§ What is being asked: Your answer should consist only of the lines below from the one with "rewrite u32_small by lia. lia." through the one with "(forall n blk", copied exactly.

§ Records to use:
*** Begin section ***

Lemma meta_block b : data_block sb b \/ bitmap_block sb b -> V' b = V b.
Proof using Hfs Ht.
  intros Hb. apply fn_lookup_insert_ne. destruct Hfs as ((Hbo & _) & _).
  unfold data_block, bitmap_block, bitmap_ok, BPB, BSIZE in *.
  assert (0 <= (sb_size sb - 1) / (1024 * 8)) by (apply Z.div_pos; lia). lia.
Qed.

Lemma meta_entry p j : slot_ok p -> entry V' (slot_addr V x p) j = entry V (slot_addr V x p) j.
Proof using Hfs Hok Ht.
  intros Hp. unfold entry. destruct (Z.eqb_spec (slot_addr V x p) 0) as [|Hn]; [done|].
  rewrite meta_block; [done|]. left. by apply (to_data _ _ _ Hok).
Qed.

Lemma meta_addr s : slot_ok s -> slot_addr V' x s = slot_addr V x s.
Proof using Hfs Hok Ht.
  destruct s as [i| | |j|j|j e]; intros Hs; try done.
  - by apply (meta_entry SInd).
  - by apply (meta_entry SDbl).
  - change (entry V' (entry V' (slot_addr V x SDbl) j) e = slot_addr V x (SDblE j e)).
    rewrite (meta_entry SDbl) by done. destruct Hs. by apply (meta_entry (SDblT j)).
Qed.

Lemma meta_alloc b : 0 <= b < sb_size sb -> allocated V' sb b = allocated V sb b.
Proof using Hfs Ht.
  intros Hb. unfold allocated. rewrite meta_block; [done|]. right.
  apply BBLOCK_range; [apply Hfs|done].
Qed.

Lemma meta_tree : tree_ok sb V' x.
Proof using Hfs Hok Ht.
  split.
  - apply Hok.
  - intros s Hs. rewrite meta_addr by done. intros Hn. destruct (to_data _ _ _ Hok s Hs Hn) as [Hd' Ha].
    split; [done|]. rewrite meta_alloc; [done|]. eapply data_block_range; [apply Hfs|done].
  - intros s1 s2 H1 H2. rewrite !meta_addr by done. by apply Hok.
Qed.

Lemma meta_fs : fs_ok sb V'.
Proof using Hfs Ht Hd.
  pose proof Hfs as (Hg & HV & Hf). split; [done|]. split.
  - intros no. unfold V'. destruct (decide (no = t)) as [->|];
      [by rewrite fn_lookup_insert|by rewrite fn_lookup_insert_ne].
  - intros b Hb. rewrite meta_alloc by done. by apply Hf.
Qed.

Lemma meta_content i : 0 <= i < MAXFILE * BSIZE -> content V' x i = content V x i.
Proof using Hfs Hok Ht.
  intros Hi. unfold content.
  assert (Hib : 0 <= i / BSIZE < MAXFILE) by (apply block_index; lia).
  destruct (slot_of_ok _ Hib) as [Hso _]. rewrite meta_addr by done.
  destruct (Z.eqb_spec (slot_addr V x (slot_of (i / BSIZE))) 0); [done|].
  rewrite meta_block; [done|]. left. by apply (to_data _ _ _ Hok).
Qed.
End meta_write.

Lemma tree_words sb V x : fs_ok sb V -> tree_ok sb V x -> Forall word (i_addrs x).
Proof.
  intros ((Hbo & _) & _) Hok. apply Forall_lookup_2. intros i v Hi.
  pose proof (lookup_lt_Some _ _ _ Hi) as Hlt. rewrite (to_len _ _ _ Hok) in Hlt.
  assert (Hs : exists s, slot_ok s /\ parent s = None /\ root_index s = Z.of_nat i).
  { unfold NDIRECT in *. destruct (decide (i < 11)%nat); [exists (SDir (Z.of_nat i)); simpl; unfold NDIRECT; repeat split; lia|].
    destruct (decide (i = 11)%nat) as [->|]; [by exists SInd|exists SDbl].
    split; [done|]. split; [done|]. simpl. unfold NDIRECT. lia. }
  destruct Hs as (s & Hs & Hp & Hri). pose proof (slot_addr_root V x s Hp) as E.
  unfold i_addr in E. rewrite Hri, Nat2Z.id in E. apply list_lookup_total_correct in Hi.
  unfold word. destruct (decide (slot_addr V x s = 0)) as [E0|E0]; [lia|].
  destruct (to_data _ _ _ Hok s Hs E0) as [Hd _]. pose proof (data_block_range _ _ Hbo Hd).
  unfold bitmap_ok in Hbo. lia.
Qed.

Section inode_ops.
Context {U : Type} `{!UserMem U}.
Implicit Types k : kst U.

Lemma IBLOCK_range sb i : fs_geom sb -> 0 <= i < sb_ninodes sb ->
  sb_inodestart sb <= IBLOCK i sb < sb_bmapstart sb /\ 0 <= IBLOCK i sb < 2 ^ 31 /\
  0 <= dinode_off i /\ dinode_off i + DINODE_SIZE <= BSIZE.
Proof.
  intros (Hb & Hl & Hls & Hn & Hi & _) Hr. unfold IBLOCK, dinode_off, bitmap_ok in *.
  unfold IPB, DINODE_SIZE, NDIRECT, BSIZE, LOGSIZE, MAXOPBLOCKS in *.
  change (1024 / (4 * 2 + 4 + 4 * (11 + 2))) with 16 in *.
  pose proof (Z.div_le_mono i (sb_ninodes sb) 16 ltac:(lia) ltac:(lia)).
  pose proof (Z.div_pos i 16 ltac:(lia) ltac:(lia)).
  pose proof (Z.mod_pos_bound i 16 ltac:(lia)).
  assert (0 <= sb_size sb / BPB) by (apply Z.div_pos; [lia|done]).
  rewrite u32_small by lia. lia.
Qed.

(** The inode's slot in its block holds [x]. *)
Definition on_disk (sb : superblock) (V : Z -> bytes) (x : inode) : Prop :=
  forall y, dinode_dec (V (IBLOCK (i_inum x) sb)) (dinode_off (i_inum x)) y = with_dinode x y.

(** The block of inodes with the entry of [x] replaced. *)
Definition inode_block (sb : superblock) (V : Z -> bytes) (x : inode) : bytes :=
  put (V (IBLOCK (i_inum x) sb)) (dinode_off (i_inum x)) (dinode_enc x).

Lemma wp_iupdate ip k a V D hs L x (Q : unit -> kst U -> abio -> Prop) :
  fstate ip k a V D hs L x -> inode_ok x -> 0 <= i_inum x < sb_ninodes (k_sb k) ->
  room k L 1 -> cap ∅ L 1 ->
  (forall n blk a', let V' := <[IBLOCK (i_inum x) (k_sb k) := inode_block (k_sb k) V x]> V in
     fstate ip (with_lh n blk k) a' V' D hs (log_add L (IBLOCK (i_inum x) (k_sb k))) x ->
     on_disk (k_sb k) V' x -> Q tt (with_lh n blk k) a') ->
  wp (iupdate ip) Q k a.
Proof.
  intros [T Hit Hdev Hfs Hok] Hio Hin Hr Hc HQ. pose proof Hfs as (Hg & HV & _).
  destruct (IBLOCK_range _ _ Hg Hin) as (Hib1 & Hib2 & Hoff1 & Hoff2).
  unfold iupdate. fs_steps. rewrite Hit, Hdev.
  eapply wp_tx_bread; [exact T|done|done|set_solver|right; unfold cap in Hc; lia|].
  intros a1 T1. fs_steps. eapply wp_tx_data; [done|set_solver|done|].
  pose proof (HV (IBLOCK (i_inum x) (k_sb k))) as Hlen.
  pose proof (length_dinode_enc x Hio) as Henc.
  assert (Hd : Z.of_nat (length (inode_block (k_sb k) V x)) = BSIZE).
  { unfold inode_block. rewrite length_put; [done|]. lia. }
  eapply (wp_tx_write_block k V D hs ∅ ∅ L); [done|set_solver|set_solver|done|exact Hd| |exact T1].
  intros n blk a2 T2. apply HQ.
  - split; [exact T2|done|done|exact (meta_fs (k_sb k) V _ _ Hfs (proj2 Hib1) Hd)|].
    exact (meta_tree (k_sb k) V x _ _ Hfs Hok (proj2 Hib1)).
  - intros y. rewrite fn_lookup_insert. apply dinode_dec_enc; [done|done|]. lia.
Qed.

*** End section ***

§ Answer below:
  rewrite u32_small by lia. lia.
Qed.

(** The inode's slot in its block holds [x]. *)
Definition on_disk (sb : superblock) (V : Z -> bytes) (x : inode) : Prop :=
  forall y, dinode_dec (V (IBLOCK (i_inum x) sb)) (dinode_off (i_inum x)) y = with_dinode x y.

(** The block of inodes with the entry of [x] replaced. *)
Definition inode_block (sb : superblock) (V : Z -> bytes) (x : inode) : bytes :=
  put (V (IBLOCK (i_inum x) sb)) (dinode_off (i_inum x)) (dinode_enc x).

Lemma wp_iupdate ip k a V D hs L x (Q : unit -> kst U -> abio -> Prop) :
  fstate ip k a V D hs L x -> inode_ok x -> 0 <= i_inum x < sb_ninodes (k_sb k) ->
  room k L 1 -> cap ∅ L 1 ->
  (forall n blk a', let V' := <[IBLOCK (i_inum x) (k_sb k) := inode_block (k_sb k) V x]> V in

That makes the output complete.